Recorded data
(** * agentvm control plane: pool manager, registry, log streams, dispatcher

    A shallow embedding of the coordination engine of the agentvm daemon
    (Go packages [pool], [registry], [ws] and [orchestrator]) together with
    the properties its specification states about it.

    Conventions of the embedding.
    - A Go [int] is a [Z] in the 64-bit signed range; [+] and [-] wrap
      ([Go.add], [Go.sub]).
    - A Go [string] is a [string]; the typed string [SlotState] stays a
      string, because [json.Unmarshal] accepts any text for it.
    - A slice is a [list]; [for i := range s] with an update of [s[i]] is a
      search for the index followed by a list insert at that index.
    - A Go map is a [gmap]; a set written [map[K]bool] is a [gset].
    - A mutex-protected method is one atomic function on the protected
      state.  What a method obtains from outside the process (the clock, the
      VM driver, the file system) is an explicit argument of the function.
    - An [error] is a value of the inductive type [error]; a method that
      returns [(T, error)] returns a [result T]. *)

From stdpp Require Import gmap strings list fin_maps pretty sorting.

Set Warnings "-register-all".

Open Scope string_scope.
Open Scope list_scope.
Open Scope Z_scope.

(** ** Go base types *)

Module Go.

Definition min_int : Z := - 2 ^ 63.
Definition max_int : Z := 2 ^ 63 - 1.

(** Two's complement wrap-around of a 64-bit [int]. *)
Definition wrap (z : Z) : Z := (z + 2 ^ 63) `mod` 2 ^ 64 - 2 ^ 63.

Definition add (a b : Z) : Z := wrap (a + b).
Definition sub (a b : Z) : Z := wrap (a - b).

Definition in_range (z : Z) : Prop := min_int ≤ z ≤ max_int.

Global Instance in_range_dec z : Decision (in_range z).
Proof. unfold in_range. apply _. Defined.

(** [len(s)] as an [int]. *)
Definition len {A} (l : list A) : Z := Z.of_nat (length l).

(** [time.Time], as an instant; [0] is the zero value [time.Time{}]. *)
Definition Time : Type := Z.

(** Error values.  Each constructor stands for one [fmt.Errorf] /
    [errors.New] site of the sources, or for an error produced outside
    the process. *)
Inductive error : Type :=
| ErrNoWarmVMs                       (* "no warm VMs available. ..." *)
| ErrVMNotFound (name : string)      (* "VM %q not found in pool" *)
| ErrNotRegistered (id : string)     (* "agent %q not registered" *)
| ErrRequired (field : string)       (* "<field> is required" *)
| ErrInvalidTool (tool : string)     (* "invalid tool %q (valid: ...)" *)
| ErrJSON (msg : string)             (* an encoding/json error *)
| ErrExternal (msg : string)         (* an os / VM driver error *)
| ErrWrap (ctx : string) (e : error) (* fmt.Errorf("<ctx>: %w", e) *).

Inductive result (A : Type) : Type :=
| Ok (a : A)
| Err (e : error).
Global Arguments Ok {A} a.
Global Arguments Err {A} e.
(** Splitting at an occurrence of the separator. *)
Lemma split_append (sep : ascii) (p d : string) :
  split sep (p ++ String sep d) = (split sep p ++ split sep d)%list.
Proof.
  induction p as [|c p IH].
  - rewrite append_empty. simpl. now rewrite Ascii.eqb_refl.
  - rewrite append_cons. simpl. rewrite IH.
    destruct (Ascii.eqb c sep); [reflexivity |].
    pose proof (split_nonempty sep p) as Hp.
    destruct (split sep p); [congruence | reflexivity].
Qed.

Lemma split_without (sep : ascii) (d : string) :
  has_char sep d = false -> split sep d = [d].
Proof.
  induction d as [|c d IH]; simpl; [reflexivity |].
  intros H. apply orb_false_iff in H. destruct H as [H1 H2].
  rewrite H1, (IH H2). reflexivity.
Qed.

(** [(p + sep + d).split(sep)[-1]] is [d] when [sep] is not in [d]. *)
Lemma last_split (sep : ascii) (p d : string) :
  has_char sep d = false ->
  last (split sep (p ++ String sep d)) "" = d.
Proof.
  intros H. rewrite split_append, (split_without sep d H).
  apply last_last.
Qed.

Lemma uint_has_no_underscore (d : Decimal.uint) :
  has_char "_" (NilEmpty.string_of_uint d) = false.
Proof. induction d; simpl; auto. Qed.

Lemma str_int_has_no_underscore (n : Z) : has_char "_" (Py.str_int n) = false.
Proof.
  unfold Py.str_int, NilZero.string_of_int, NilZero.string_of_uint.
  destruct (Z.to_int n) as [d | d]; destruct d;
    try reflexivity; simpl; apply uint_has_no_underscore.
Qed.

(** The numeral [str(n)] denotes [n]. *)
Lemma decimal_str_int (n : Z) : decimal (Py.str_int n) = Some n.
Proof.
  unfold decimal, Py.str_int.
  pose proof (DecimalZ.of_to n) as Hn.
  rewrite NilZero.isi.
  - simpl. now rewrite Hn.
  - intros E. rewrite E in Hn. simpl in Hn. subst n. discriminate E.
  - intros E. rewrite E in Hn. simpl in Hn. subst n. discriminate E.
Qed.

Lemma prefix_append (p x : string) : prefix p (p ++ x) = true.
Proof.
  induction p as [|c p IH].
  - rewrite append_empty. destruct x; reflexivity.
  - rewrite append_cons. simpl. destruct (ascii_dec c c); congruence.
Qed.

Section Handles.

Variable int_of_str : string -> option Z.
Variable newest_first : list AnalysisResult.t -> option AnalysisResult.t.

(** [int(str(n)) == n] *)
Hypothesis int_of_str_int : forall n : Z, int_of_str (Py.str_int n) = Some n.

Lemma actual_id_queued (n : Z) :
  actual_id int_of_str ("queued_redis_" ++ "analysis_" ++ Py.str_int n)
  = Some n.
Proof.
  unfold actual_id.
  rewrite prefix_append.
  change ("queued_redis_" ++ "analysis_" ++ Py.str_int n)
    with ("queued_redis_analysis" ++ String "_" (Py.str_int n)).
  rewrite last_split by apply str_int_has_no_underscore.
  apply int_of_str_int.
Qed.

Lemma actual_id_immediate (n : Z) :
  actual_id int_of_str ("processed_immediate_" ++ Py.str_int n) = Some n.
Proof.
  unfold actual_id.
  replace (prefix "queued_redis_" ("processed_immediate_" ++ Py.str_int n))
    with false by reflexivity.
  rewrite prefix_append.
  change ("processed_immediate_" ++ Py.str_int n)
    with ("processed_immediate" ++ String "_" (Py.str_int n)).
  rewrite last_split by apply str_int_has_no_underscore.
  apply int_of_str_int.
Qed.

(** The handle [add_to_queue] returns names the job it stored. *)
Lemma returned_handle (env : Env) (w : World)
    (user_id : Z) (filename file_path query : string) (priority : Z)
    (handle : string) :
  fst (add_to_queue env user_id filename file_path query priority w)
  = Returns handle ->
  actual_id int_of_str handle = Some (next_queue_id (store w)) /\
  exists r,
    get_queue_item (next_queue_id (store w))
      (store (snd (add_to_queue env user_id filename file_path query
                     priority w))) = Some r /\
    same_submission
      (new_queue_item user_id filename file_path query priority
         (next_queue_id (store w)) (clock env (clock_reads w))) r.
Proof.
  intros H.
  pose (item := new_queue_item user_id filename file_path query priority
                  (next_queue_id (store w)) (clock env (clock_reads w))).
  destruct (commit_fault env (commits w)) as [e|] eqn:Hk.
  { rewrite (add_to_queue_commit_fault env w _ _ _ _ _ e Hk) in H.
    discriminate. }
  destruct (REDIS_CONNECTED env) eqn:Hc.
  - destruct (enqueue_fault env (next_queue_id (store w))) as [e|] eqn:Hq.
    + rewrite (add_to_queue_enqueue_fault env w _ _ _ _ _ e Hk Hc Hq) in H.
      discriminate.
    + rewrite (add_to_queue_queued env w _ _ _ _ _ Hk Hc Hq) in H |- *.
      cbn [fst snd push_enqueued store] in H |- *. injection H as <-.
      split; [apply actual_id_queued |].
      exists item. split; [| apply same_submission_refl].
      apply get_insert_new. reflexivity.
  - rewrite (add_to_queue_immediate env w _ _ _ _ _ Hk Hc) in H |- *.
    cbn [fst snd close set_session store] in H |- *. injection H as <-.
    split; [apply actual_id_immediate |].
    match goal with
    | |- context [process_document env _ ?w0] =>
        destruct (process_document_grows env (next_queue_id (store w)) w0)
          as (more & (_ & _ & J & _) & _)
    end.
    apply J. apply submitted_queue_item.
Qed.

(** X13.  The handle [add_to_queue] returns, in either of its two forms,
    is one the status endpoint understands: given back to
    [get_analysis_status] right away or after any further submissions
    and executions, it is never answered with 400 or 404 but with the
    status of the job that was submitted, under that job's id and
    creation time. *)
Theorem handle_resolves_to_its_job (env : Env) (w : World)
    (user_id : Z) (filename file_path query : string) (priority : Z)
    (handle : string) (ops : list operation) :
  fst (add_to_queue env user_id filename file_path query priority w)
  = Returns handle ->
  let later :=
    store (run env ops
             (snd (add_to_queue env user_id filename file_path query
                     priority w))) in
  exists r response,
    get_queue_item (next_queue_id (store w)) later = Some r /\
    same_submission
      (new_queue_item user_id filename file_path query priority
         (next_queue_id (store w)) (clock env (clock_reads w))) r /\
    get_analysis_status int_of_str newest_first handle later = Ok response /\
    StatusResponse.queue_id response = next_queue_id (store w) /\
    StatusResponse.status response = AnalysisQueue.status r /\
    StatusResponse.created_at response = clock env (clock_reads w) /\
    StatusResponse.started_at response = AnalysisQueue.started_at r /\
    StatusResponse.completed_at response = AnalysisQueue.completed_at r.
Proof.
  intros H later.
  destruct (returned_handle env w _ _ _ _ _ handle H) as (Hid & r0 & G0 & S0).
  destruct (run_grows env ops
              (snd (add_to_queue env user_id filename file_path query
                      priority w))) as (more & (_ & _ & J & _) & _).
  destruct (J _ _ G0) as (r & G & S).
  fold later in G.
  pose proof (same_submission_trans _ _ _ S0 S) as Hs.
  exists r. eexists. split; [exact G |]. split; [exact Hs |].
  unfold get_analysis_status. rewrite Hid, G.
  split; [reflexivity |]. cbn.
  repeat split. destruct Hs as (_ & _ & _ & _ & _ & _ & Hc). exact Hc.
Qed.

(** X14.  The result a completed job reports is looked up by owner and
    file name, not by job: two completed jobs of the same owner and file
    name are answered with the same result id and processing time,
    whichever job the row belongs to. *)
Theorem status_result_is_per_file (d : Database) (handle handle' : string)
    (q q' : Z) (r r' : AnalysisQueue.t) :
  actual_id int_of_str handle = Some q ->
  actual_id int_of_str handle' = Some q' ->
  get_queue_item q d = Some r ->
  get_queue_item q' d = Some r' ->
  AnalysisQueue.status r = "completed" ->
  AnalysisQueue.status r' = "completed" ->
  AnalysisQueue.user_id r = AnalysisQueue.user_id r' ->
  AnalysisQueue.filename r = AnalysisQueue.filename r' ->
  exists response response',
    get_analysis_status int_of_str newest_first handle d = Ok response /\
    get_analysis_status int_of_str newest_first handle' d = Ok response' /\
    StatusResponse.result_id response = StatusResponse.result_id response' /\
    StatusResponse.processing_time response
    = StatusResponse.processing_time response'.
Proof.
  intros Hh Hh' G G' C C' U F.
  unfold get_analysis_status. rewrite Hh, Hh', G, G'.
  eexists. eexists. split; [reflexivity |]. split; [reflexivity |].
  cbn. rewrite C, C'. cbn. unfold results_of. rewrite U, F.
  split; reflexivity.
Qed.

End Handles.

Lemma handle_resolves_to_its_job_witness :
  let later :=
    store (run Scenario.fallback [Execute 1]
             (snd (add_to_queue Scenario.fallback 7 "report.pdf" "report.pdf"
                     "What is the revenue?" 1 Scenario.initial))) in
  exists r response,
    get_queue_item 1 later = Some r /\
    same_submission
      (new_queue_item 7 "report.pdf" "report.pdf" "What is the revenue?" 1
         1 100) r /\
    get_analysis_status decimal newest_stored_first "processed_immediate_1"
      later = Ok response /\
    StatusResponse.queue_id response = 1 /\
    StatusResponse.status response = AnalysisQueue.status r /\
    StatusResponse.created_at response = 100 /\
    StatusResponse.started_at response = AnalysisQueue.started_at r /\
    StatusResponse.completed_at response = AnalysisQueue.completed_at r.
Proof.
  apply (handle_resolves_to_its_job decimal newest_stored_first
           decimal_str_int Scenario.fallback Scenario.initial
           7 "report.pdf" "report.pdf" "What is the revenue?" 1
           "processed_immediate_1" [Execute 1]).
  vm_compute. reflexivity.
Defined.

Work order. Could you restate word for word the lines above from the one containing "(field : string)" through the one containing "(** The numeral [str(n)] denotes [n]. *)", both included, and nothing else?

Written answer.
| ErrRequired (field : string)       (* "<field> is required" *)
| ErrInvalidTool (tool : string)     (* "invalid tool %q (valid: ...)" *)
| ErrJSON (msg : string)             (* an encoding/json error *)
| ErrExternal (msg : string)         (* an os / VM driver error *)
| ErrWrap (ctx : string) (e : error) (* fmt.Errorf("<ctx>: %w", e) *).

Inductive result (A : Type) : Type :=
| Ok (a : A)
| Err (e : error).
Global Arguments Ok {A} a.
Global Arguments Err {A} e.
(** Splitting at an occurrence of the separator. *)
Lemma split_append (sep : ascii) (p d : string) :
  split sep (p ++ String sep d) = (split sep p ++ split sep d)%list.
Proof.
  induction p as [|c p IH].
  - rewrite append_empty. simpl. now rewrite Ascii.eqb_refl.
  - rewrite append_cons. simpl. rewrite IH.
    destruct (Ascii.eqb c sep); [reflexivity |].
    pose proof (split_nonempty sep p) as Hp.
    destruct (split sep p); [congruence | reflexivity].
Qed.

Lemma split_without (sep : ascii) (d : string) :
  has_char sep d = false -> split sep d = [d].
Proof.
  induction d as [|c d IH]; simpl; [reflexivity |].
  intros H. apply orb_false_iff in H. destruct H as [H1 H2].
  rewrite H1, (IH H2). reflexivity.
Qed.

(** [(p + sep + d).split(sep)[-1]] is [d] when [sep] is not in [d]. *)
Lemma last_split (sep : ascii) (p d : string) :
  has_char sep d = false ->
  last (split sep (p ++ String sep d)) "" = d.
Proof.
  intros H. rewrite split_append, (split_without sep d H).
  apply last_last.
Qed.

Lemma uint_has_no_underscore (d : Decimal.uint) :
  has_char "_" (NilEmpty.string_of_uint d) = false.
Proof. induction d; simpl; auto. Qed.

Lemma str_int_has_no_underscore (n : Z) : has_char "_" (Py.str_int n) = false.
Proof.
  unfold Py.str_int, NilZero.string_of_int, NilZero.string_of_uint.
  destruct (Z.to_int n) as [d | d]; destruct d;
    try reflexivity; simpl; apply uint_has_no_underscore.
Qed.

(** The numeral [str(n)] denotes [n]. *)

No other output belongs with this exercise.